Very narrow pointed arches to ambulatory arcading and broader but still steep ones
to the nave returned into transepts, the north are longer than the south. Shafting
to piers and shapely, richly moulded arcade arches. The principal shafts carried
the ribs of stone vaulting used throughout, particularly fine in chancel. Triforium
gallery passage with trefoil balustrade. Very tall fine 2 light clerestory windows.
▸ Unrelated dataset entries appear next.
(* ===== verification/_CoqProject ===== *)
-Q . S2P
Prelude.v
Float64.v
Bytes.v
Config.v
Zbc.v
Backend.v
Emulator.v
Segment.v
ZoneManager.v
WriteBuffer.v
Gc.v
Crc32c.v
Wal.v
Journal.v
JournalSpec.v
JournalTheorems.v
Recovery.v
RecoveryTheorems.v
Ztl.v
ZtlInv.v
ZtlSpec.v
GcSpec.v
ZtlTheorems.v
Pdu.v
Network.v
Params.v
DataTransfer.v
Login.v
LoginTheorems.v
Scsi.v
Connection.v
ScsiTheorems.v
ConnectionTheorems.v
ConnectionRun.v
Session.v
SessionTheorems.v
Listener.v
ListenerTheorems.v
ScsiStore.v
IscsiStore.v
ZtlLimits.v
GcTheorems.v
Background.v
Initiators.v
Smr.v
SmrTheorems.v
ZtlStart.v
Boot.v
Durable.v
Logged.v
Restart.v
RestartTheorems.v
SmrStore.v
Device.v
SmrDurable.v
StandardDrive.v
Program.v
ProgramRestart.v
Days.v
Api.v
ApiServer.v
(* ===== verification/Prelude.v ===== *)
(** * Verification of the ZNS/SMR iSCSI target

    The program (src/cmd/zns-iscsi) serves a zoned block device - an SMR drive, or
    an emulator of one - as an ordinary disk over iSCSI.  Zones can only be
    written in sequence and are emptied as a whole; a translation layer in between
    maps segments of the logical disk to places in zones, buffers writes, logs
    changes of the map in a journal, and collects zones whose data have been
    overwritten.  This library models the Go program as functions and relations
    of Rocq, file by file, and proves what makes it correct; where the program
    departs from that, a lemma exhibits it.

    ** How the program is modelled

    A Go function that changes shared state or returns an error is a function of
    the monad [M S A] below: from a state to a state and an outcome - a value, an
    error, a panic, or a loop that ran out of fuel.  The state survives an error,
    as mutations made before a [return err] do.  A struct is a record, a method is
    a definition with the name of the method, and objects shared by pointer are
    fields of the state of whoever shares them.  Integers are [Z] with the
    wrap-around of their width written out ([u32], [u64], [i64]); [float64] is IEEE
    binary64 (Float64.v); [[]byte] is [list byte].  The iteration order of a Go
    map, clocks and random numbers are parameters of the definitions that use
    them, and the theorems hold for all of them.

    A method that holds a mutex from beginning to end is one step.  Foreground
    operations of the layer, cycles of the collector, flushes of a buffer and
    commits of the journal are single steps of Background.v, which come in any
    order; so are the requests of a connection, in Initiators.v and Listener.v.

    ** The parts, from the bottom up

    - Prelude, Float64, Bytes: the monad with its weakest-precondition rules,
      machine integers, floats, byte slices and big-endian fields.
    - Config (internal/config), Zbc (pkg/zbc).
    - Backend (internal/backend/backend.go): the [ZonedDevice] interface as a
      class, and as [ZonedDeviceSpec] the laws its comments promise.  The layer is
      verified against the laws only.  Emulator (internal/backend/emulator) and
      Smr, SmrTheorems, SmrStore (internal/backend/smr) discharge them, the latter
      over a transport whose drive meets [ZbcDrive]: a contract on the commands the
      backend sends and on the zones as it reads them, which a drive with the
      descriptors of the design document meets (SmrStore, [EmulatedDrive]) and one
      with those of the ZBC standard (StandardDrive), on which the layer starts but
      finds no zone to write ([standard_drive_refused]).  A failed write may leave
      anything in the sectors it was for.  Device is the interface value that holds
      either backend.
    - Segment, ZoneManager, WriteBuffer, Gc, Ztl (internal/ztl): addresses and
      mapping tables, zone states with the list of open zones, buffered writes,
      the collector, and the layer that composes them.  ZtlInv has the invariant
      [ztl_wf] and the store [ztl_sector] the layer implements; ZtlSpec and GcSpec
      prove each operation against it, ZtlTheorems and GcTheorems state the
      results, ZtlStart that the layer starts, ZtlLimits where it falls short.
    - Crc32c, Wal, Journal, Recovery (internal/journal): records and their
      checksum, the log over a file whose writes and syncs may fail, checkpoints
      and replay.  JournalSpec has the invariant of the file and the class the
      layer knows the journal by; JournalTheorems and RecoveryTheorems the results.
    - Scsi (internal/scsi): the command dispatcher over any [BlockDevice];
      ScsiTheorems on its own, ScsiStore over the layer.
    - Pdu, Network, Params, DataTransfer, Login, Connection, Session, Listener
      (internal/iscsi): protocol units, negotiation, data transfer, the login, the
      full-feature phase, sessions, and the server with its goroutines; the files
      named [...Theorems], ConnectionRun, IscsiStore and Initiators have the results.
    - Background: the collector's loop and the interleaving of background work.
    - Boot (cmd/zns-iscsi/main.go): from a device and a journal file to a running
      layer, recovery included, and the orderly end.  Durable and SmrDurable say what a device keeps over
      a power cycle ([DurableDevice], [DurableDrive]); Logged ties the layer to its
      journal - the records give the forward table ([logged_state]) - and follows
      each operation; Restart and RestartTheorems have lives with any number of
      power cycles, and power losses.
    - Program (cmd/zns-iscsi/main.go): configuration to serving target; ProgramRestart
      runs it again on what it leaves.  Days puts initiators on a layer, day after
      day: over any device that keeps what it was given, and in the program on a drive.
    - Api and ApiServer (internal/api): what the HTTP handlers report, the routes, the
      metrics and their registration.

    ** What is shown

    - The target is a disk: [initiators_refine_store] (any number of initiators,
      PDUs interleaved, background work in between; [iscsi_refines_store] for one),
      [background_refines_store], [ztl_refines_store], [smr_refines_store]: reads
      return what a flat array of sectors returns, and the store ends as that
      array.  [ztl_read_spec], [ztl_write_spec], [ztl_unmap_spec],
      [collect_keeps_store] and [run_cycle_keeps_store] say what each operation
      does on every outcome, errors included.
    - It stays that disk when it is switched off: [device_days_keep_store] (starts,
      initiators and restarts in one statement), [target_days] and
      [target_restarts] (the program on a drive), [restarts_keep_store] (any number of restarts), [restart_succeeds]
      (the next start does not fail), [crash_keeps_flushed] (after a power loss, what
      was not touched since the last flush is there).  What a power loss may do to
      the rest is shown by [overwrite_loses_both]; the emulated device is not one
      that survives its process ([emulator_restart_aliases]).
    - What was made durable survives: [ztl_flush_durable],
      [committed_records_survive], [recover_any_prefix], [open_resumes_lsn],
      [readers_total] (no reader of the journal loops), [record_roundtrip],
      [record_damage_detected].
    - The protocol: [login_follows_automaton] (the login is an abstract
      automaton), [conforming_login_authenticates] (with CHAP, an initiator that
      keeps to the stages logs in by a valid response only), [login_completes],
      [iscsi_exchange], [data_out_reassembles], [data_in_spec], [pdu_roundtrip],
      [text_roundtrip], [negotiation_spec], [negotiation_bounds].
    - The server: [connection_life], [server_sessions], [shutdown_waits],
      [session_manager_invariant].
    - Commands: [execute_answers], [scsi_forms_agree], [scsi_unmap_ranges].
    - Devices and zones: [emulator_invariant], [emulator_write_accepted],
      [zone_manager_invariant], [gc_victim_is_best], [smr_discover].
    - The whole starts in the state these theorems begin with: [start_fresh].

    Hypotheses that recur are limits of the program, not of the proofs.
    - Zone 0 is not taken into use ([zone0_unused], [zone0_kept]), because a segment
      at address 0 is lost ([zone_zero_segment_lost]).
    - Commands are inside the disk, succeed, and write whole segments ([io_ok],
      [ztl_step]; [partial_write_corrupts]); an unmap discards every segment it
      touches, in the specification too ([store_unmap]).
    - No emergency collection is due when a write begins ([emergencyFreeZones] <=
      [FreeZoneCount]).
    - A collected zone has no buffered data and is not the write zone ([gc_pre];
      [gc_loses_buffered_data], [write_zone_collected]); it was not written before the
      last start ([old_zone]), because the reverse map is not recovered
      ([restart_forgets]).  The theorems on restarts and power losses leave collection
      out altogether, since replaying the reset it logs makes a zone free twice
      ([replayed_reset_frees_twice]), and keep the segment size of the configuration.
    - The PDUs of a command have one of the forms the target serves
      ([carries_command]): all data with the command and its F bit, or data
      outstanding, no F bit, and Data-Out PDUs with the final bit on the last.  The
      others are shown to be refused or stuck ([solicited_write_refused],
      [complete_write_stuck]).
    - The journal recovery finds is one the target writes ([history]), perhaps cut
      off; for [committed_records_survive] it begins with whole records
      ([torn_tail_hides_later_records]).
    - The calls of the zone manager name zones that are not free ([zm_step];
      [replayed_reset_frees_twice]).

    ** Fuel

    Loops of the program that are not over a list take fuel: the read loops of a
    login and a connection, where more fuel than input bytes / 48 is enough
    ([connection_life], [login_Run_ends]); the scan of a journal file, given the
    length of the file ([readers_total]); emergency collection, whose callers fix
    no bound, so that theorems about it hold for any fuel.

    ** Not modelled

    - Libraries: YAML and JSON, HTTP routing and static files, the Prometheus
      registry, logging, MD5 and the random source; those the code's results
      depend on are parameters.
    - Command-line flags, the text of log messages, the choice of files by platform.
    - The operating system: opening devices, files and sockets, signals, and what a
      pass-through request does in the kernel; the requests themselves and the
      checks of what comes back are in Smr.
    - The scheduler below the steps named above: a reader of the layer takes no
      lock that covers the whole read, and what it sees in the middle of a write
      is not modelled; nor is a write that comes between the steps of a migration,
      so that its compare-and-swap never loses.  Starting and stopping the tickers
      is not modelled either.
    - The web dashboard (src/web), a client of the HTTP API. *)

From Corelib Require Export ssreflect.
From stdpp Require Export base tactics numbers list list_numbers gmap strings.
From Stdlib Require Export ZArith Lia.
The northern is quite deeply expressed internally with a canted 3 bay arcade allow-
ing shallow baptistry, and with gallery above but uncomfortably at lower level to
triforium. It is this feature which adds to the awkward shortness of the nave,
otherwise the elevational treatment is totally and convincingly consistent. The
south chapel window has freestanding shafts to very narrow lights. Light open
scroll work iron screen to chancel. Polychrome rood. The altar piece in the south
chapel is a painted triptych in copper panels, good Birmingham Arts and Crafts
work, by Kate and Myra Bunce, 1919. Stained glass in east window by Henry Payne,
otherwise clear or tinted leaded glass. Despite the weaknesses of the design the
quality of the interior finishes, the use of brick and stone, undoubtedly a
formative influence in the young Bidlake.
Listing NGR: SP0766485337
This text is a legacy record and has not been updated since the building was originally listed. Details of the building may have changed in the intervening time. You should not rely on this listing as an accurate description of the building.